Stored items
(** * Relational record gateway: statement builders and error mapping

    A shallow embedding of the PostgreSQL helper module of the apparel
    design backend ([addToDB], [getFromDB], [updateInDB], [deleteFromDB],
    [testConnection], [handleError]) together with the properties its
    specification states about parameter numbering, guards and errors. *)

From Stdlib Require Import String Ascii List ZArith Lia Bool Arith.
From Stdlib Require Import Decimal DecimalNat DecimalZ DecimalString.
From Stdlib Require Import Sorting.Sorted.
Import ListNotations.

Local Open Scope string_scope.
Local Open Scope list_scope.

(** * The program *)

(** ** JavaScript values *)

(** The values that reach the gateway.  Numbers are restricted to the
    integers; arrays are dense. An object is the list of its own
    enumerable properties in [Object.entries] order. *)
#[warnings="-register-all"]
Inductive value : Type :=
| VNull
| VUndefined
| VBool (b : bool)
| VNum (n : Z)
| VStr (s : string)
| VArr (elems : list value)
| VObj (props : list (string * value)).

Definition object := list (string * value).
Definition row := object.

(** [Object.keys], [Object.values], [Object.entries]. *)
Definition keys (o : object) : list string := map fst o.
Definition vals (o : object) : list value := map snd o.
Definition entries (o : object) : list (string * value) := o.

(** Property read [o.name]; a missing property reads as [undefined]. *)
Fixpoint get (o : object) (name : string) : value :=
  match o with
  | [] => VUndefined
  | (k, v) :: rest => if String.eqb k name then v else get rest name
  end.

(** ToBoolean. *)
Definition truthy (v : value) : bool :=
  match v with
  | VNull | VUndefined => false
  | VBool b => b
  | VNum n => negb (Z.eqb n 0)
  | VStr s => negb (String.eqb s "")
  | VArr _ | VObj _ => true
  end.

Definition LF : string := String (ascii_of_nat 10) EmptyString.

(** Decimal rendering of a counter, as template interpolation prints it. *)
Definition decimal (n : nat) : string := NilEmpty.string_of_uint (Nat.to_uint n).

Definition decimalZ (n : Z) : string := NilZero.string_of_int (Z.to_int n).

(** ToString, as applied by template interpolation. *)
Fixpoint toString (v : value) : string :=
  match v with
  | VNull => "null"
  | VUndefined => "undefined"
  | VBool true => "true"
  | VBool false => "false"
  | VNum n => decimalZ n
  | VStr s => s
  | VArr elems =>
      String.concat ","
        ((fix each (l : list value) : list string :=
            match l with
            | [] => []
            | x :: rest =>
                match x with
                | VNull | VUndefined => ""
                | _ => toString x
                end :: each rest
            end) elems)
  | VObj _ => "[object Object]"
  end.

(** ** Statement text *)

(** A statement is kept as the sequence of pieces the template literals
    concatenate: verbatim text, and the placeholders printed from the
    parameter counter. [render] gives the string sent to the driver. *)
Inductive frag : Type :=
| Lit (s : string)
| Param (n : nat).

Definition text := list frag.

Definition render_frag (f : frag) : string :=
  match f with
  | Lit s => s
  | Param n => "$" ++ decimal n
  end.

Fixpoint render (t : text) : string :=
  match t with
  | [] => ""
  | f :: rest => render_frag f ++ render rest
  end.

(** The placeholder numbers of a statement, in order of appearance. *)
Fixpoint placeholders (t : text) : list nat :=
  match t with
  | [] => []
  | Lit _ :: rest => placeholders rest
  | Param n :: rest => n :: placeholders rest
  end.

(** [Array.prototype.join]. *)
Fixpoint join (sep : text) (parts : list text) : text :=
  match parts with
  | [] => []
  | [p] => p
  | p :: rest => p ++ sep ++ join sep rest
  end.

(** [Array.prototype.map] with the index argument. *)
Fixpoint map_from {A B : Type} (f : A -> nat -> B) (index : nat) (l : list A) : list B :=
  match l with
  | [] => []
  | x :: rest => f x index :: map_from f (S index) rest
  end.

Definition mapi {A B : Type} (f : A -> nat -> B) (l : list A) : list B :=
  map_from f 0 l.

(** [value.map(() => `$${paramCount++}`)]: one placeholder per element,
    the counter advancing once per element. *)
Fixpoint takePlaceholders {A : Type} (elems : list A) (paramCount : nat) : list text * nat :=
  match elems with
  | [] => ([], paramCount)
  | _ :: rest =>
      let '(more, paramCount') := takePlaceholders rest (S paramCount) in
      ([Param paramCount] :: more, paramCount')
  end.

Definition orElse {A : Type} (o : option A) (d : A) : A :=
  match o with
  | Some a => a
  | None => d
  end.

(** *** addToDB *)

Definition insertStatement (table : string) (data : object) (returnFields : string)
  : text * list value :=
  let columns := keys data in
  let values := vals data in
  let placeholders := mapi (fun _ index => [Param (index + 1)]) columns in
  ([Lit (LF ++ "      INSERT INTO "); Lit table; Lit " ("]
     ++ join [Lit ", "] (map (fun c => [Lit c]) columns)
     ++ [Lit (")" ++ LF ++ "      VALUES (")]
     ++ join [Lit ", "] placeholders
     ++ [Lit (")" ++ LF ++ "      RETURNING "); Lit returnFields; Lit (";" ++ LF ++ "    ")],
   values).

(** *** The WHERE loop *)

(** The three variables the condition loops update. *)
Record builder : Type := mkBuilder {
  paramCount : nat;
  values : list value;
  whereConditions : list text
}.

Definition isNullClause (b : builder) (key : string) : builder :=
  {| paramCount := paramCount b;
     values := values b;
     whereConditions := whereConditions b ++ [[Lit key; Lit " IS NULL"]] |}.

Definition inClause (b : builder) (key : string) (elems : list value) : builder :=
  let '(placeholders, paramCount') := takePlaceholders elems (paramCount b) in
  {| paramCount := paramCount';
     values := values b ++ elems;
     whereConditions :=
       whereConditions b
         ++ [[Lit key; Lit " IN ("] ++ join [Lit ", "] placeholders ++ [Lit ")"]] |}.

Definition operatorClause (b : builder) (key : string) (op v : value) : builder :=
  {| paramCount := S (paramCount b);
     values := values b ++ [v];
     whereConditions :=
       whereConditions b
         ++ [[Lit key; Lit " "; Lit (toString op); Lit " "; Param (paramCount b)]] |}.

Definition equalsClause (b : builder) (key : string) (v : value) : builder :=
  {| paramCount := S (paramCount b);
     values := values b ++ [v];
     whereConditions := whereConditions b ++ [[Lit key; Lit " = "; Param (paramCount b)]] |}.

(** Loop body of [getFromDB]. *)
Definition findCondition (b : builder) (entry : string * value) : builder :=
  let '(key, value) := entry in
  match value with
  | VNull => isNullClause b key
  | VArr elems => inClause b key elems
  | VObj props =>
      if truthy (get props "operator")
      then operatorClause b key (get props "operator") (get props "value")
      else equalsClause b key value
  | _ => equalsClause b key value
  end.

(** Loop body of [updateInDB] and [deleteFromDB]. *)
Definition mutateCondition (b : builder) (entry : string * value) : builder :=
  let '(key, value) := entry in
  match value with
  | VNull => isNullClause b key
  | VArr elems => inClause b key elems
  | _ => equalsClause b key value
  end.

(** *** getFromDB *)

Record options : Type := mkOptions {
  columns : option string;
  orderBy : option string;
  limit : value;
  offset : value;
  operator : option string
}.

Definition noOptions : options :=
  {| columns := None; orderBy := None; limit := VUndefined; offset := VUndefined;
     operator := None |}.

(** Destructuring default: taken when the property is [undefined]. *)
Definition orNull (v : value) : value :=
  match v with
  | VUndefined => VNull
  | _ => v
  end.

(** The statement under construction: [query], [values], [paramCount]. *)
Record draft : Type := mkDraft {
  query : text;
  dvalues : list value;
  dcount : nat
}.

Definition addWhere (table : string) (conditions : object) (opts : options) : draft :=
  let columns := orElse (columns opts) "*" in
  let operator := orElse (operator opts) "AND" in
  let query := [Lit "SELECT "; Lit columns; Lit " FROM "; Lit table] in
  if (0 <? length (keys conditions))%nat
  then
    let b := fold_left findCondition (entries conditions)
               {| paramCount := 1; values := []; whereConditions := [] |} in
    {| query := query ++ [Lit " WHERE "]
                  ++ join [Lit " "; Lit operator; Lit " "] (whereConditions b);
       dvalues := values b;
       dcount := paramCount b |}
  else {| query := query; dvalues := []; dcount := 1 |}.

Definition addOrderBy (opts : options) (d : draft) : draft :=
  match orderBy opts with
  | Some o =>
      if negb (String.eqb o "")
      then {| query := query d ++ [Lit " ORDER BY "; Lit o];
              dvalues := dvalues d; dcount := dcount d |}
      else d
  | None => d
  end.

Definition addLimit (opts : options) (d : draft) : draft :=
  let limit := orNull (limit opts) in
  if truthy limit
  then {| query := query d ++ [Lit " LIMIT "; Param (dcount d)];
          dvalues := dvalues d ++ [limit];
          dcount := S (dcount d) |}
  else d.

Definition addOffset (opts : options) (d : draft) : draft :=
  let offset := orNull (offset opts) in
  if truthy offset
  then {| query := query d ++ [Lit " OFFSET "; Param (dcount d)];
          dvalues := dvalues d ++ [offset];
          dcount := S (dcount d) |}
  else d.

Definition findDraft (table : string) (conditions : object) (opts : options) : draft :=
  addOffset opts (addLimit opts (addOrderBy opts (addWhere table conditions opts))).

Definition findStatement (table : string) (conditions : object) (opts : options)
  : text * list value :=
  let d := findDraft table conditions opts in (query d, dvalues d).

(** *** updateInDB *)

(** Loop body of the SET clause. The loop shares the counter and the
    value list with the WHERE loop that follows; its clauses ([setClause])
    are collected in the record's clause field. *)
Definition setField (b : builder) (entry : string * value) : builder :=
  let '(key, value) := entry in
  {| paramCount := S (paramCount b);
     values := values b ++ [value];
     whereConditions := whereConditions b ++ [[Lit key; Lit " = "; Param (paramCount b)]] |}.

Definition updateStatement (table : string) (data conditions : object) (returnFields : string)
  : text * list value :=
  let s := fold_left setField (entries data)
             {| paramCount := 1; values := []; whereConditions := [] |} in
  let setClause := whereConditions s in
  let w := fold_left mutateCondition (entries conditions)
             {| paramCount := paramCount s; values := values s; whereConditions := [] |} in
  ([Lit (LF ++ "      UPDATE "); Lit table; Lit (LF ++ "      SET ")]
     ++ join [Lit ", "] setClause
     ++ [Lit (LF ++ "      WHERE ")]
     ++ join [Lit " AND "] (whereConditions w)
     ++ [Lit (LF ++ "      RETURNING "); Lit returnFields; Lit (";" ++ LF ++ "    ")],
   values w).

(** *** deleteFromDB *)

Definition deleteStatement (table : string) (conditions : object) (returnFields : string)
  : text * list value :=
  let w := fold_left mutateCondition (entries conditions)
             {| paramCount := 1; values := []; whereConditions := [] |} in
  ([Lit (LF ++ "      DELETE FROM "); Lit table; Lit (LF ++ "      WHERE ")]
     ++ join [Lit " AND "] (whereConditions w)
     ++ [Lit (LF ++ "      RETURNING "); Lit returnFields; Lit (";" ++ LF ++ "    ")],
   values w).

(** ** Errors, the pool and the driver *)

(** A thrown object: the driver's errors carry a [code], the ones made
    with [new Error(message)] do not. *)
Record JsError : Type := mkError {
  code : option string;
  message : string
}.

**Work request**
What are the lines, exactly as written above, from the line with "dvalues := dvalues d ++ [offset];" to the line with "Definition findStatement (table", both included? Output only those.

**The answer**
          dvalues := dvalues d ++ [offset];
          dcount := S (dcount d) |}
  else d.

Definition findDraft (table : string) (conditions : object) (opts : options) : draft :=
  addOffset opts (addLimit opts (addOrderBy opts (addWhere table conditions opts))).

Definition findStatement (table : string) (conditions : object) (opts : options)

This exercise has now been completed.